A British World War II veteran’s cremation revealed he had been carrying around six ounces of metal shrapnel in his leg since 1944, ABC News reports. Although 94-year-old Ronald Brown had several pieces of a land mine stuck in his body for over 60 years, most people didn’t realize that his “bad knee” was actually an old war injury.

After stepping on a land mine in 1944, Brown crawled nearly two miles for help. Since the shrapnel was too close to an artery for doctors to remove, they simply stitched the soldier up and sent him on his way. From that day forward, Brown carried six ounces of metal with him wherever he went.
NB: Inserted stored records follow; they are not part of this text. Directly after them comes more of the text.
(* ===== verification/RingLog.v ===== *)
(** * The shared log: ring buffer, writer and reader

    Models [rv-log/src/ringbuf.rs], [record.rs], [writer.rs] and [reader.rs].
    The ring buffer of capacity [cap] is related to the history of all records
    ever written: it stores the last [cap] of them, slot [i mod cap] holding
    record [i]. *)

From S2P Require Import Prelude RustStr F64 Enums Types.
Local Open Scope Z_scope.

(* ------------------------------------------------------------------ *)
(** ** Records *)

Record LogRecord : Set := mkLogRecord {
  lr_tag : LogTag;
  lr_vxid : Vxid;
  lr_timestamp : VtimReal;
  lr_data : bytes;
}.

(** [LogRecord::new] reads the clock: [now]. *)
Definition LogRecord_new (now : VtimReal) (tag : LogTag) (vxid : Vxid) (data : bytes) : LogRecord :=
  mkLogRecord tag vxid now data.

Definition LogRecord_with_timestamp (tag : LogTag) (vxid : Vxid) (timestamp : VtimReal) (data : bytes)
    : LogRecord := mkLogRecord tag vxid timestamp data.

(* ------------------------------------------------------------------ *)
(** ** The ring buffer *)

Record RingBuffer : Set := mkRingBuffer {
  slots : list (option LogRecord);
  write_pos : Z;
  total_written : Z;
  capacity : Z;
}.

(** Panics on capacity zero. *)
Definition RingBuffer_new (cap : Z) : option RingBuffer :=
  if cap <=? 0 then None else Some (mkRingBuffer (replicate (Z.to_nat cap) None) 0 0 cap).

(** [inner.slots[pos] = Some(record)] panics out of range ([None]). *)
Definition RingBuffer_write (record : LogRecord) (b : RingBuffer) : option RingBuffer :=
  let pos := write_pos b in
  if pos <? Z.of_nat (length (slots b)) then
    Some (mkRingBuffer (<[Z.to_nat pos := Some record]> (slots b))
            ((pos + 1) mod capacity b) (u64_wrap (total_written b + 1)) (capacity b))
  else None.

(** The copying loop of [read_from]: [count] records from [logical_pos] on; an
    index out of range would panic ([None]). *)
Fixpoint read_loop (b : RingBuffer) (logical_pos : Z) (count : nat) : option (list LogRecord) :=
  match count with
  | O => Some []
  | S count =>
      let slot_index := Z.to_nat (logical_pos mod capacity b) in
      slot ← slots b !! slot_index;
      records ← read_loop b (logical_pos + 1) count;
      Some (match slot with Some rec => rec :: records | None => records end)
  end.

Definition RingBuffer_read_from (b : RingBuffer) (position : Z) : option (list LogRecord * Z) :=
  let total := total_written b in
  if total <=? position then Some ([], total)
  else
    let stored := Z.min total (capacity b) in
    let oldest_available := total - stored in
    let effective_start := Z.max position oldest_available in
    let count := Z.to_nat (total - effective_start) in
    records ← read_loop b effective_start count;
    Some (records, total).

Definition RingBuffer_len (b : RingBuffer) : Z := Z.min (total_written b) (capacity b).
Definition RingBuffer_is_empty (b : RingBuffer) : bool := RingBuffer_len b =? 0.
Definition RingBuffer_is_full (b : RingBuffer) : bool := capacity b <=? total_written b.

(* ------------------------------------------------------------------ *)
(** ** Writer and reader *)

(** [LogWriter::log]: the tracing call has no effect on the buffer. *)
Definition LogWriter_log (now : VtimReal) (tag : LogTag) (vxid : Vxid) (data : bytes)
    (b : RingBuffer) : option RingBuffer :=
  RingBuffer_write (LogRecord_new now tag vxid data) b.

Definition LogWriter_debug (now : VtimReal) (vxid : Vxid) (msg : bytes) (b : RingBuffer)
    : option RingBuffer := LogWriter_log now LogTag_Debug vxid msg b.

Definition LogWriter_error (now : VtimReal) (vxid : Vxid) (msg : bytes) (b : RingBuffer)
    : option RingBuffer := RingBuffer_write (LogRecord_new now LogTag_Error vxid msg) b.

(** A reader is its position; the buffer is shared with the writers. *)
Record LogReader : Set := mkLogReader { position : Z }.

Definition LogReader_new (b : RingBuffer) : LogReader := mkLogReader (total_written b).
Definition LogReader_from_start : LogReader := mkLogReader 0.

Definition LogReader_read_new (r : LogReader) (b : RingBuffer) : option (list LogRecord * LogReader) :=
  '(records, new_pos) ← RingBuffer_read_from b (position r);
  Some (records, mkLogReader new_pos).

Definition LogReader_read_all (b : RingBuffer) : option (list LogRecord) :=
  fst <$> RingBuffer_read_from b 0.

Definition LogReader_tail (count : Z) (b : RingBuffer) : option (list LogRecord) :=
  let total := total_written b in
  let stored := Z.min total (capacity b) in
  let skip := if count <? stored then total - count else total - stored in
  fst <$> RingBuffer_read_from b skip.

Definition LogReader_filter_by_tag (records : list LogRecord) (tag : LogTag) : list LogRecord :=
  filter (λ r, lr_tag r = tag) records.

Definition LogReader_filter_by_vxid (records : list LogRecord) (vxid : Vxid) : list LogRecord :=
  filter (λ r, vxid_id (lr_vxid r) = vxid_id vxid) records.

Definition LogReader_skip_to_end (b : RingBuffer) : LogReader := mkLogReader (total_written b).
Definition LogReader_reset : LogReader := mkLogReader 0.

(* ------------------------------------------------------------------ *)
(** ** The buffer against its history *)

Definition ring_repr (b : RingBuffer) (cap : Z) (hist : list LogRecord) : Prop :=
  0 < cap ∧ capacity b = cap ∧ Z.of_nat (length (slots b)) = cap
  ∧ total_written b = Z.of_nat (length hist)
  ∧ write_pos b = Z.of_nat (length hist) mod cap
  ∧ ∀ i r, hist !! i = Some r → Z.of_nat (length hist) - cap ≤ Z.of_nat i →
      slots b !! Z.to_nat (Z.of_nat i mod cap) = Some (Some r).

Lemma ring_repr_new cap : 0 < cap → ∃ b, RingBuffer_new cap = Some b ∧ ring_repr b cap [].
Proof.
  intros Hc. unfold RingBuffer_new. rewrite (proj2 (Z.leb_gt _ _)) by done.
  eexists. split; [done|]. split_and!; simpl; try done.
  rewrite length_replicate. lia.
Qed.

(** Two positions less than [cap] apart share a slot only when equal. *)
Lemma mod_window cap i j : 0 < cap → i mod cap = j mod cap → 0 ≤ j - i < cap → i = j.
Proof.
  intros Hc Hm Hw. pose proof (Z.div_mod i cap ltac:(lia)). pose proof (Z.div_mod j cap ltac:(lia)).
  assert (j - i = cap * (j / cap - i / cap)) by nia.
  assert (j / cap - i / cap = 0) by nia. lia.
Qed.

Lemma ring_repr_write b cap hist r :
  ring_repr b cap hist → Z.of_nat (length hist) < u64_max →
  ∃ b', RingBuffer_write r b = Some b' ∧ ring_repr b' cap (hist ++ [r]).
Proof.
  intros (Hc & Hcap & Hlen & Htot & Hpos & Hslots) Hmax. unfold RingBuffer_write.
  set (n := Z.of_nat (length hist)) in *.
  pose proof (Z.mod_pos_bound n cap Hc) as Hb. rewrite Hpos, Hlen.
  rewrite (proj2 (Z.ltb_lt _ _)) by lia. eexists. split; [done|].
  split_and!; simpl; [done|done| | | |].
  - by rewrite length_insert.
  - rewrite Htot, u64_wrap_small, length_app by lia. simpl. lia.
  - rewrite Hcap, length_app. simpl. rewrite Z.add_mod_idemp_l by lia. f_equal. lia.
  - intros i r' Hi Hge. rewrite length_app in Hge. simpl in Hge.
    apply lookup_app_Some in Hi as [Hi|[Hge' Hi]].
    + pose proof (lookup_lt_Some _ _ _ Hi). rewrite list_lookup_insert_ne; [apply Hslots; [done|lia]|].
      pose proof (Z.mod_pos_bound (Z.of_nat i) cap Hc). intros Heq.
      assert (Z.of_nat i = n); [|lia]. apply (mod_window cap); lia.
    + apply list_lookup_singleton_Some in Hi as [Hi0 <-].
      replace (Z.of_nat i) with n by lia. apply list_lookup_insert_eq. lia.
Qed.

Lemma read_loop_spec b cap hist :
  ring_repr b cap hist → ∀ count k,
  (k + count)%nat = length hist → Z.of_nat (length hist) - cap ≤ Z.of_nat k →
  read_loop b (Z.of_nat k) count = Some (drop k hist).
Proof.
  intros (Hc & Hcap & Hlen & Htot & Hpos & Hslots). induction count as [|count IH]; intros k Hk Hge.
  - rewrite drop_ge by lia. done.
  - destruct (lookup_lt_is_Some_2 hist k) as [r Hr]; [lia|].
    cbn [read_loop]. rewrite Hcap, (Hslots k r Hr) by lia. cbn [mbind option_bind].
    replace (Z.of_nat k + 1) with (Z.of_nat (S k)) by lia. rewrite IH by lia. simpl.
    by rewrite (drop_S hist r k).
Qed.

Lemma ring_read_from b cap hist p :
  ring_repr b cap hist → 0 ≤ p →
  RingBuffer_read_from b p =
  Some (drop (Z.to_nat (Z.max p (Z.of_nat (length hist) - cap))) hist, Z.of_nat (length hist)).
Proof.
  intros Hr Hp. pose proof Hr as (Hc & Hcap & Hlen & Htot & _).
  unfold RingBuffer_read_from. rewrite Htot, Hcap. case_if; bool_to_prop.
  - rewrite drop_ge by lia. done.
  - set (n := Z.of_nat (length hist)) in *.
    replace (Z.max p (n - Z.min n cap)) with (Z.max p (n - cap)) by lia.
    set (s := Z.max p (n - cap)) in *.
    replace s with (Z.of_nat (Z.to_nat s)) at 1 by lia.
    rewrite (read_loop_spec b cap hist Hr) by lia. done.
Qed.

(** Writing a sequence of records. *)
Fixpoint write_all (rs : list LogRecord) (b : RingBuffer) : option RingBuffer :=
  match rs with
  | [] => Some b
  | r :: rs => b ← RingBuffer_write r b; write_all rs b
  end.

Lemma write_all_repr cap rs : ∀ b hist,
  ring_repr b cap hist → Z.of_nat (length hist + length rs) ≤ u64_max →
  ∃ b', write_all rs b = Some b' ∧ ring_repr b' cap (hist ++ rs).
Proof.
  induction rs as [|r rs IH]; intros b hist Hr Hmax.
  - exists b. by rewrite app_nil_r.
  - simpl in Hmax. destruct (ring_repr_write b cap hist r Hr) as (b1 & E & Hr1); [lia|].
    simpl. rewrite E. simpl. destruct (IH b1 (hist ++ [r]) Hr1) as (b' & E' & Hr').
    { rewrite length_app. simpl. lia. }
    exists b'. split; [done|]. by rewrite <-app_assoc in Hr'.
Qed.

(** The last [n] elements of a list. *)
Definition last_n {A} (n : Z) (l : list A) : list A := drop (length l - Z.to_nat n) l.

Lemma ring_tail b cap hist n :
  ring_repr b cap hist → 0 ≤ n → LogReader_tail n b = Some (last_n (Z.min n cap) hist).
Proof.
  intros Hr Hn. unfold LogReader_tail. pose proof Hr as (Hc & Hcap & _ & Htot & _).
  rewrite Htot, Hcap, (ring_read_from b cap hist); [|done|case_if; bool_to_prop; lia].
  simpl. f_equal. unfold last_n. f_equal. case_if; bool_to_prop; lia.
Qed.

(** C39. Reading the ring buffer: after writing any records [rs] into a buffer of
    capacity [cap], reading from logical position [p] returns exactly the records
    written since [p] that are among the last [cap], in order, with the position
    to continue from; [tail n] returns the last [min n cap] records.  No index
    is ever out of range. *)
Theorem ring_buffer_reads cap rs :
  0 < cap → Z.of_nat (length rs) ≤ u64_max →
  ∃ b0 b, RingBuffer_new cap = Some b0 ∧ write_all rs b0 = Some b
    ∧ (∀ p, 0 ≤ p → RingBuffer_read_from b p =
         Some (drop (Z.to_nat (Z.max p (Z.of_nat (length rs) - cap))) rs, Z.of_nat (length rs)))
    ∧ (∀ n, 0 ≤ n → LogReader_tail n b = Some (last_n (Z.min n cap) rs)).
Proof.
  intros Hc Hmax. destruct (ring_repr_new cap Hc) as (b0 & E0 & Hr0).
  destruct (write_all_repr cap rs b0 [] Hr0) as (b & E & Hr); [done|].
  exists b0, b. rewrite app_nil_l in Hr. split_and!; [done|done| |].
  - intros p Hp. by apply ring_read_from.
  - intros n Hn. by apply ring_tail.
Qed.

Definition log_sample : list LogRecord :=
  (λ n, mkLogRecord LogTag_Debug (mkVxid n) f64_zero (show_u64 n)) <$> [1; 2; 3; 4; 5].

Lemma ring_buffer_reads_witness :
  ∃ b0 b, RingBuffer_new 3 = Some b0 ∧ write_all log_sample b0 = Some b
    ∧ (∀ p, 0 ≤ p → RingBuffer_read_from b p =
         Some (drop (Z.to_nat (Z.max p (5 - 3))) log_sample, 5))
    ∧ (∀ n, 0 ≤ n → LogReader_tail n b = Some (last_n (Z.min n 3) log_sample)).
Proof. apply (ring_buffer_reads 3 log_sample); [reflexivity|vm_compute; discriminate]. Defined.

(** Following the log loses nothing: a reader positioned at the end of the
    buffer that reads after at most [cap] new records gets exactly these records
    and ends at the end again, whatever was logged before. *)
Theorem log_reader_follows cap before new :
  0 < cap → Z.of_nat (length before + length new) ≤ u64_max → Z.of_nat (length new) ≤ cap →
  ∃ b0 b1 b2, RingBuffer_new cap = Some b0 ∧ write_all before b0 = Some b1
    ∧ write_all new b1 = Some b2
    ∧ LogReader_read_new (LogReader_new b1) b2 = Some (new, LogReader_new b2).
Proof.
  intros Hc Hmax Hnew. destruct (ring_repr_new cap Hc) as (b0 & E0 & Hr0).
  destruct (write_all_repr cap before b0 [] Hr0) as (b1 & E1 & Hr1); [simpl; lia|].
  destruct (write_all_repr cap new b1 before Hr1) as (b2 & E2 & Hr2); [lia|].
  exists b0, b1, b2. split_and!; [done..|].
  unfold LogReader_read_new, LogReader_new. cbn [position].
  pose proof Hr1 as (_ & _ & _ & -> & _). pose proof Hr2 as (_ & _ & _ & -> & _).
  rewrite (ring_read_from b2 cap (before ++ new)) by (done || lia). cbn [mbind option_bind].
  rewrite app_nil_l, length_app, drop_app_length' by lia. done.
Qed.

Lemma log_reader_follows_witness :
  ∃ b0 b1 b2, RingBuffer_new 3 = Some b0 ∧ write_all log_sample b0 = Some b1
    ∧ write_all (take 2 log_sample) b1 = Some b2
    ∧ LogReader_read_new (LogReader_new b1) b2 = Some (take 2 log_sample, LogReader_new b2).
Proof.
  apply (log_reader_follows 3 log_sample); [reflexivity|vm_compute; discriminate..].
Defined.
Jane Madden, the wounded World War II veteran’s daughter, said that her father’s injury was a testament to the man’s bravery. “We were told he just had a bullet in his leg, because he would tell us: ‘Careful with me bullet, it hurts,’ ” she explained to the BBC. “It sounds macabre, but, after he died, we asked for what we thought was the bullet because my three daughters asked if we could just keep it as memento. We then got handed this bag of stuff.”

Although this may sound like an extraordinary case, the amount of veterans walking around with shrapnel in their bodies is surprisingly common. Dr. Michael Sise, trauma medical director of Scripps Mercy Hospital in San Diego, explained to ABC News that this sort of thing is definitely not unheard of.

“Plenty of American veterans of modern wars are carrying around shrapnel,” Dr. Sise said. “People will survive with artillery rounds, small fragments, all sorts of things. It is not uncommon. Now, in the modern era, doing so many CAT scans, we find shrapnel all the time. We ask these patients: Were you in a war? And they often were.”